(** The constructor.  [environ] is the process environment once
    [load_dotenv()] has run, [generated_id] the eight digits drawn by
    [_generate_8digit_id()].  Logging is not modelled. *)
Definition __init__
    (environ : gmap string string) (generated_id : string)
    (service_id name id description instructions : option string)
    (skills : option (list string))
    (planner_config : option AzureChatPromptExecutionSettings)
    (planner_behavior : option FunctionChoiceBehavior)
    (tracing_enabled : bool)
    (azure_openai_key azure_openai_endpoint azure_openai_api_version
       azure_openai_chat_deployment_id : option string) : exn + t :=
  let id := default generated_id id in
  let chat_history :=
    seed USER instructions (seed SYSTEM description ChatHistory_new) in
  let KEY := py_or azure_openai_key (environ !! "AZURE_OPENAI_KEY") in
  let ENDPOINT := py_or azure_openai_endpoint (environ !! "AZURE_OPENAI_API_ENDPOINT") in
  let VERSION := py_or azure_openai_api_version (environ !! "AZURE_OPENAI_API_VERSION") in
  let DEPLOYMENT :=
    py_or azure_openai_chat_deployment_id
      (environ !! "AZURE_AOAI_CHAT_MODEL_NAME_DEPLOYMENT_ID") in
  match missing_vars (required_vars KEY ENDPOINT VERSION DEPLOYMENT) with
  | (_ :: _) as missing => inl (ValueError (missing_message missing))
  | [] =>
      let service_id := py_or_str service_id "openai-chat" in
      match _initialize_kernel service_id KEY ENDPOINT VERSION DEPLOYMENT with
      | inl e => inl e
      | inr kernel =>
          let planner_config := default _configure_planner_config planner_config in
          let planner_behavior :=
            match planner_behavior with
            | Some b => Some b
            | None => function_choice_behavior planner_config
            end in
          let manager := mkSkills (abspath "src/agenticai/plugins/plugins_store") ∅ in
          (* the three attributes after [_skills_manager] are assigned once
             the skills are loaded; loading does not read them *)
          let self :=
            mk name tracing_enabled id description instructions chat_history
              KEY ENDPOINT VERSION DEPLOYMENT service_id kernel
              planner_config planner_behavior manager ∅ None None in
          match skills with
          | Some ((_ :: _) as names) =>
              let o := load_skills names self in
              match result o with
              | inl e => inl e
              | inr _ => inr (final o)
              end
          | _ => inr self
          end
      end
  end.

End Methods.

End ChatAgent.

(** * The plugins of the plugin store

    [retrieval/aisearchclassification.py], [rewriting/formualtor.py] and
    [evaluation/evaluator.py], with the prompt manager they render their
    prompts with ([prompts/prompt_manager.py]).  The template engine and the
    Azure OpenAI client are outside the sources: a prompt manager is given by
    what rendering a template yields, a client by what a chat request yields. *)

(** JSON-like Python values: what the plugins receive and return. *)
#[warnings="-register-all"]
Inductive json :=
| JNull
| JBool (b : bool)
| JInt (z : Z)
| JStr (s : string)
| JList (l : list json)
| JDict (d : list (string * json)).
(** Conversion of an integer to [double]: the nearest binary64 number, ties
    to even. *)
Definition double_of_Z (z : Z) : float :=
  SF2Prim (binary_normalize prec emax z 0 false).

(** Modelled from the spec: the clamp into [[0, 1]] that
    [calculateAnimationProgress] applies to the raw progress, written with
    comparisons: a value below 0 gives 0, a value above 1 gives 1, and any
    other value is returned as it is (a NaN compares with nothing and stays a
    NaN). *)
Definition clampProgress (p : float) : float :=
  if (p <? 0)%float then 0%float
  else if (1 <? p)%float then 1%float
  else p.

(** Modelled from the spec: [calculateAnimationProgress] is only declared in
    the header, with a [uint64_t] clock reading and a pair of [double] as
    result.  It returns the pair (rawProgress, clampedProgress) where
    rawProgress = (now - startTime - delay) / duration and clampedProgress is
    rawProgress clamped into [[0, 1]].  The elapsed time is the signed
    difference of the formula; it and the duration are converted to binary64
    and divided in binary64, so that a zero duration gives an infinity or a
    NaN as it does for a [double]. *)
Definition calculateAnimationProgress
    (now : N) (animation : LayoutAnimation) (mutationConfig : AnimationConfig)
    : float * float :=
  let elapsed :=
    (Z.of_N now - Z.of_N animation.(startTime) - Z.of_N mutationConfig.(delay))%Z in
  let rawProgress :=
    (double_of_Z elapsed / double_of_Z (Z.of_N mutationConfig.(duration)))%float in
  (rawProgress, clampProgress rawProgress).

■ Requirement ■
Out of the entries above, write out only the lines between the line holding "(l : list json)" and the line holding "NaN as it does for a [double]. *)", inclusive, each exactly as given.

■ Output below ■
| JList (l : list json)
| JDict (d : list (string * json)).
(** Conversion of an integer to [double]: the nearest binary64 number, ties
    to even. *)
Definition double_of_Z (z : Z) : float :=
  SF2Prim (binary_normalize prec emax z 0 false).

(** Modelled from the spec: the clamp into [[0, 1]] that
    [calculateAnimationProgress] applies to the raw progress, written with
    comparisons: a value below 0 gives 0, a value above 1 gives 1, and any
    other value is returned as it is (a NaN compares with nothing and stays a
    NaN). *)
Definition clampProgress (p : float) : float :=
  if (p <? 0)%float then 0%float
  else if (1 <? p)%float then 1%float
  else p.

(** Modelled from the spec: [calculateAnimationProgress] is only declared in
    the header, with a [uint64_t] clock reading and a pair of [double] as
    result.  It returns the pair (rawProgress, clampedProgress) where
    rawProgress = (now - startTime - delay) / duration and clampedProgress is
    rawProgress clamped into [[0, 1]].  The elapsed time is the signed
    difference of the formula; it and the duration are converted to binary64
    and divided in binary64, so that a zero duration gives an infinity or a
    NaN as it does for a [double]. *)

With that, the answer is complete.